Alice and Bob have a lawn in front of their house, shaped like an N metre by M metre rectangle. Each year, they try to cut the lawn in some interesting pattern. They used to do their cutting with shears, which was very time-consuming; but now they have a new automatic lawnmower with multiple settings, and they want to try it out.

The new lawnmower has a height setting - you can set it to any height h between 1 and 100 millimetres, and it will cut all the grass higher than h it encounters to height h. You run it by entering the lawn at any part of the edge of the lawn; then the lawnmower goes in a straight line, perpendicular to the edge of the lawn it entered, cutting grass in a swath 1m wide, until it exits the lawn on the other side. The lawnmower's height can be set only when it is not on the lawn.

Alice and Bob have a number of various patterns of grass that they could have on their lawn.
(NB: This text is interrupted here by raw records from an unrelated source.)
(** ** Histories

    [I] is the type of a package's observations: [call i] makes one, [next i]
    is the record it would store, [place i] its state file.  Between calls
    everything but the files may change: schedules, names, working directory. *)
Section History.
Context {R : Type} `{SR : StateRecord R} `{AR : Advancing R}.
Context {I : Type} (call : I → world → outcome R * world).

Inductive later : world → world → Prop :=
  | later_refl w w' : files w' = files w → later w w'
  | later_call w i w0 w' : later w w0 → files w' = files (call i w0).2 → later w w'.

Variables (next : I → R) (place : I → path → Prop).
Hypothesis call_monotone : ∀ i w q r, stored w q = Some r → ∃ r', stored (call i w).2 q = Some r' ∧ advances r r'.
Hypothesis call_accepts : ∀ i w p,
  place i p → accepted (call i w).1 = true → stored (call i w).2 p = Some (next i).

Lemma later_monotone w w' q r : later w w' → stored w q = Some r → ∃ r', stored w' q = Some r' ∧ advances r r'.
Proof.
  intros Hl Hr. induction Hl as [w w' E|w i w0 w' _ IH E].
  - exists r. split; [|done]. unfold stored in *. by rewrite E.
  - destruct (IH Hr) as (r1 & H1 & A1). destruct (call_monotone i w0 q r1 H1) as (r2 & H2 & A2).
    exists r2. split; [|by transitivity r1]. unfold stored in *. by rewrite E.
Qed.

(** What is accepted later at the same state file never goes back. *)
Lemma accepted_in_order i w1 j w2 p :
  place i p → place j p → accepted (call i w1).1 = true → later (call i w1).2 w2 →
  accepted (call j w2).1 = true → advances (next i) (next j).
Proof.
  intros Pi Pj Hi Hl Hj. pose proof (call_accepts i w1 p Pi Hi) as Si. pose proof (call_accepts j w2 p Pj Hj) as Sj.
  destruct (later_monotone _ _ _ _ Hl Si) as (r & Hr & A1). destruct (call_monotone j w2 p r Hr) as (r' & Hr' & A2).
  rewrite Sj in Hr'. injection Hr' as <-. by transitivity r.
Qed.
End History.

(** ** For the concrete runs *)

Definition sample_digest (c : ascii) : string := "sha256:" +:+ string_concat (repeat (String c "") 64).

Lemma pair_none {A B C} (x : (A * option B) * C) : x.1.2 = None → x = ((x.1.1, None), x.2).
Proof. destruct x as [[a o] c]. cbn. by intros ->. Qed.
Definition classify (o : observation) (stored : record) : decision :=
  if (rec_AuthorityKeyID stored !=s o_AuthorityKeyID o) || (rec_Product stored !=s o_Product o)
     || (rec_Channel stored !=s o_Channel o) || (rec_Kind stored !=s kind_name (o_Kind o)) then Foreign
  else if o_Generation o <? rec_Generation stored then Refuses EvaluationRollbackRejected
  else if (o_Generation o =? rec_Generation stored) && (o_Digest o !=s rec_Digest stored)
  then Refuses EvaluationEquivocationRejected
  else if o_Generation o =? rec_Generation stored then Matches
  else Advances.

Definition next_record (o : observation) : record :=
  {| rec_AuthorityKeyID := o_AuthorityKeyID o; rec_Channel := o_Channel o; rec_Digest := o_Digest o;
     rec_Generation := o_Generation o; rec_Kind := kind_name (o_Kind o); rec_Product := o_Product o;
     rec_SchemaVersion := "1" |}.

Definition valid_arguments (o : observation) : bool :=
  negb (negb (validKeyID (o_AuthorityKeyID o)) || negb (validScope (o_Product o)) || negb (validScope (o_Channel o))
        || negb (validDigest (o_Digest o)) || (o_Generation o <=? 0) || (maxGeneration <? o_Generation o)).

Definition scope_key (o : observation) : string := stateKey (o_AuthorityKeyID o) (o_Product o) (o_Channel o).

(** [observe] up to its outcome, and its result.  A nil context is not
    modelled: the callers pass theirs. *)
Definition observe_outcome (dataRoot : string) (o : observation) : world → outcome record * world :=
  if negb (valid_arguments o) then λ w, (Unavailable None, w)
  else
    observe_record (open_locked (releaseStateRoot (o_Kind o) dataRoot) (scope_key o) (ret tt)) (scope_key o)
      writeAndVerifyRecord (classify o) (next_record o).

Definition result_of (generation : Z) (o : outcome record) : Result * option string :=
  match o with
  | Unavailable None => unavailable 0
  | Unavailable (Some stored) => unavailable (rec_Generation stored)
  | Refused evaluation stored =>
      ({| Evaluation := evaluation; Generation := rec_Generation stored |},
       Some (if evaluation =s EvaluationRollbackRejected then ErrGenerationRollback else ErrGenerationEquivocation))
  | Matched stored => ({| Evaluation := EvaluationMatched; Generation := rec_Generation stored |}, None)
  | Advanced => ({| Evaluation := EvaluationAdvanced; Generation := generation |}, None)
  | Initialized => ({| Evaluation := EvaluationInitialized; Generation := generation |}, None)
  end.

Definition observe (dataRoot : string) (kind : stateKind) (authorityKeyID product channel : string)
    (generation : Z) (digest : string) (w : world) : (Result * option string) * world :=
  let '(o, w) := observe_outcome dataRoot
    {| o_Kind := kind; o_AuthorityKeyID := authorityKeyID; o_Product := product; o_Channel := channel;
       o_Generation := generation; o_Digest := digest |} w in
  (result_of generation o, w).

Definition ObservePolicy (dataRoot : string) := observe dataRoot policyState.
Definition ObserveAuthority (dataRoot : string) := observe dataRoot authorityState.
Definition ObserveAuthorityChain (dataRoot : string) := ObserveAuthority dataRoot.
Definition ObserveIndex (dataRoot : string) := observe dataRoot indexState.

(** ** The laws of the record *)

Lemma validScope_utf8 s : validScope s = true → utf8_valid s = true.
Proof.
  destruct s as [|c s]; [done|]. unfold validScope. intros H. to_prop. apply utf8_valid_ascii. cbn [string_forallb].
  apply andb_true_intro. split.
  - pose proof (ascii_all (λ c, implb (lower_letter c) (ascii7 c)) ltac:(vm_compute; reflexivity) c) as Hc.
    cbv beta in Hc. match goal with H : lower_letter c = true |- _ => by rewrite H in Hc end.
  - eapply string_forallb_impl; [|eassumption]. intros x Hx.
    pose proof (ascii_all (λ c, implb (scope_byte c) (ascii7 c)) ltac:(vm_compute; reflexivity) x) as Hc.
    cbv beta in Hc. by rewrite Hx in Hc.
Qed.

#[export] Instance release_laws : StateLaws record.
Proof.
  intros [id ch d g k p v] Hv. cbn in Hv. unfold valid_record in Hv. cbn in Hv. to_prop.
  match goal with H : valid_generation g = true |- _ => apply valid_generation_bounds in H as Hg end.
  pose proof (uint64_reads g ltac:(lia)) as Hread.
  assert (utf8_valid id = true) as Hid by by apply validDigest_utf8.
  assert (utf8_valid d = true) as Hd by by apply validDigest_utf8.
  assert (utf8_valid ch = true) as Hch by by apply validScope_utf8.
  assert (utf8_valid p = true) as Hp by by apply validScope_utf8.
  assert (utf8_valid k = true) as Hk.
  { match goal with H : valid_kind k = true |- _ => unfold valid_kind in H; apply orb_prop in H as [H|H];
      [apply orb_prop in H as [H|H]|]; apply String.eqb_eq in H as -> end; done. }
  subst v.
  state_law [("authorityKeyId", JStr id); ("channel", JStr ch); ("digest", JStr d); ("generation", JNum (dec_Z g));
             ("kind", JStr k); ("product", JStr p); ("schemaVersion", JStr "1")].
Qed.

(** ** The order of the records *)

Definition same_scope (r r' : record) : Prop :=
  rec_AuthorityKeyID r = rec_AuthorityKeyID r' ∧ rec_Product r = rec_Product r' ∧ rec_Channel r = rec_Channel r'
  ∧ rec_Kind r = rec_Kind r'.
Definition same_or_newer (r r' : record) : Prop := r = r' ∨ same_scope r r' ∧ rec_Generation r < rec_Generation r'.

#[export] Instance release_order : Advancing record.
Proof.
  exists same_or_newer.
  - split; [by left|]. intros a b c [->|H1] [->|H2]; [by left|by right|by right|right].
    destruct H1 as [(? & ? & ? & ?) L1], H2 as [(? & ? & ? & ?) L2]. unfold same_scope. split_and!; [congruence..|lia].
  - intros a b [->|[_ L1]] [E|[_ L2]]; auto; lia.
Defined.

Lemma scope_key_hex o : scope_key o ≠ "" ∧ string_forallb is_lower_hex (scope_key o) = true.
Proof.
  unfold scope_key, stateKey. generalize (key_preimage (o_AuthorityKeyID o) (o_Product o) (o_Channel o)). intros s.
  split; [|apply hex_encode_lower, sha256_bounded]. pose proof (slen_hex_encode (sha256 s)) as Hl. rewrite length_sha256 in Hl.
  intros E. by rewrite E in Hl.
Qed.

Lemma release_sound dataRoot o :
  sound_observation (open_locked (releaseStateRoot (o_Kind o) dataRoot) (scope_key o) (ret tt)) (scope_key o)
    writeAndVerifyRecord (classify o) (next_record o).
Proof.
  constructor.
  - apply keeps_open_locked; [apply keeps_stateRoot|apply keeps_ret].
  - eexists _, _. split; [reflexivity|]. split; [intros _; apply looks_attempt|]. intros root random.
    destruct (scope_key_hex o). by apply not_temporary.
  - intros r. unfold classify. destruct (_ || _) eqn:Escope; [done|]. to_prop.
    destruct (Z.ltb_spec (o_Generation o) (rec_Generation r)); [done|].
    destruct (Z.eqb_spec (o_Generation o) (rec_Generation r)); cbn [andb]; [by destruct (o_Digest o !=s _)|].
    intros _. right. split; [done|cbn; lia].
  - intros r Hv. unfold classify. destruct (_ || _) eqn:Escope; [done|]. to_prop.
    destruct (Z.ltb_spec (o_Generation o) (rec_Generation r)); [done|].
    destruct (Z.eqb_spec (o_Generation o) (rec_Generation r)) as [Hg|]; cbn [andb]; [|done].
    destruct (String.eqb_spec (o_Digest o) (rec_Digest r)) as [Hd|]; [|done]. intros _.
    cbn in Hv. unfold valid_record in Hv. to_prop. destruct r; cbn in *. unfold next_record. by subst.
Qed.

(** ** Properties *)

Definition call (i : string * observation) : world → outcome record * world := observe_outcome i.1 i.2.
Definition release_path (dataRoot : string) (o : observation) : path :=
  state_path dataRoot (state_directories (o_Kind o)) (scope_key o).

Lemma release_call_step i w :
  (∀ q r, stored w q = Some r → ∃ r', stored (call i w).2 q = Some r' ∧ advances r r')
  ∧ (has_prefix "/" i.1 = true → accepted (call i w).1 = true →
       stored (call i w).2 (release_path i.1 i.2) = Some (next_record i.2)).
Proof.
  destruct i as [dataRoot o]. unfold call, observe_outcome. cbn [fst snd].
  destruct (valid_arguments o) eqn:Hv; cbn [negb]; [|by split; [intros q r; exists r|]].
  pose proof (observe_step _ _ _ _ _ (release_sound dataRoot o) w) as Hs.
  destruct (observe_record _ _ _ _ _ w) as [out w']. destruct (Hs out w' eq_refl) as [Hmono Hacc].
  split; [done|]. intros Habs H. destruct (Hacc H) as (root & w1 & Hroot & Hst).
  apply open_locked_root in Hroot as [w2 Hroot]. apply stateRoot_root in Hroot as ->; [|done]. exact Hst.
Qed.

Lemma release_result_accepted g o : snd (result_of g o) = None ↔ accepted o = true.
Proof. by destruct o as [[]| | | |]. Qed.

(** Monotonic release state, for each of the three kinds: after an accepted
    observation of an authority, product and channel, and any further observations
    of any kind under any failures, an accepted observation of the same scope has
    no lower generation, and the same digest when the generation is the same. *)
Theorem release_state_monotone dataRoot kind authority product channel g1 d1 g2 d2 r1 r2 w1 w1' w2 w2' :
  has_prefix "/" dataRoot = true →
  observe dataRoot kind authority product channel g1 d1 w1 = ((r1, None), w1') → later call w1' w2 →
  observe dataRoot kind authority product channel g2 d2 w2 = ((r2, None), w2') →
  g1 <= g2 ∧ (g1 = g2 → d1 = d2).
Proof.
  intros Habs H1 Hl H2. unfold observe in *. set (o1 := Build_observation _ _ _ _ g1 d1) in *. set (o2 := Build_observation _ _ _ _ g2 d2) in *.
  destruct (observe_outcome dataRoot o1 w1) as [out1 u1] eqn:E1. destruct (observe_outcome dataRoot o2 w2) as [out2 u2] eqn:E2.
  injection H1 as H1 <-. injection H2 as H2 <-.
  assert (advances (next_record o1) (next_record o2)) as [Heq|[_ Hlt]].
  { apply (accepted_in_order call (λ i, next_record i.2) (λ i p, has_prefix "/" i.1 = true ∧ p = release_path i.1 i.2)
      (λ i w, proj1 (release_call_step i w))) with (i := (dataRoot, o1)) (w1 := w1)
      (j := (dataRoot, o2)) (w2 := w2) (p := release_path dataRoot o1); unfold call; cbn [fst snd]; rewrite ?E1, ?E2; try done.
    - intros i w p [Hp ->] Ha. by apply (proj2 (release_call_step i w)).
    - cbn [fst]. by rewrite <- (release_result_accepted g1), H1.
    - cbn [fst]. by rewrite <- (release_result_accepted g2), H2. }
  - injection Heq as -> ->. split; [lia|done].
  - cbn in Hlt. split; [lia|]. intros ->. lia.
Qed.

Definition sample_first : (Result * option string) * world :=
  ObserveIndex "/data" (sample_digest "a") "repo-passport" "stable" 7 (sample_digest "1") (sample_world []).
Definition sample_policy : (Result * option string) * world :=
  ObservePolicy "/data" (sample_digest "a") "repo-passport" "stable" 2 (sample_digest "3") sample_first.2.
Definition sample_second : (Result * option string) * world :=
  ObserveIndex "/data" (sample_digest "a") "repo-passport" "stable" 8 (sample_digest "2") sample_policy.2.

Lemma release_sample_accepted : sample_first.1.2 = None ∧ sample_second.1.2 = None.
Proof. by vm_compute. Qed.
For each of those, they want to know whether it's possible to cut the grass into this pattern with their new lawnmower. Each pattern is described by specifying the height of the grass on each 1m x 1m square of the lawn.

The grass is initially 100mm high on the whole lawn.

Write a function which takes a 2D array of integer heights and determines whether the lawn can be cut accordingly.

Here are 100 test cases from Google Code Jam. The first 35 cases should pass, the rest should not.

Shortest code wins.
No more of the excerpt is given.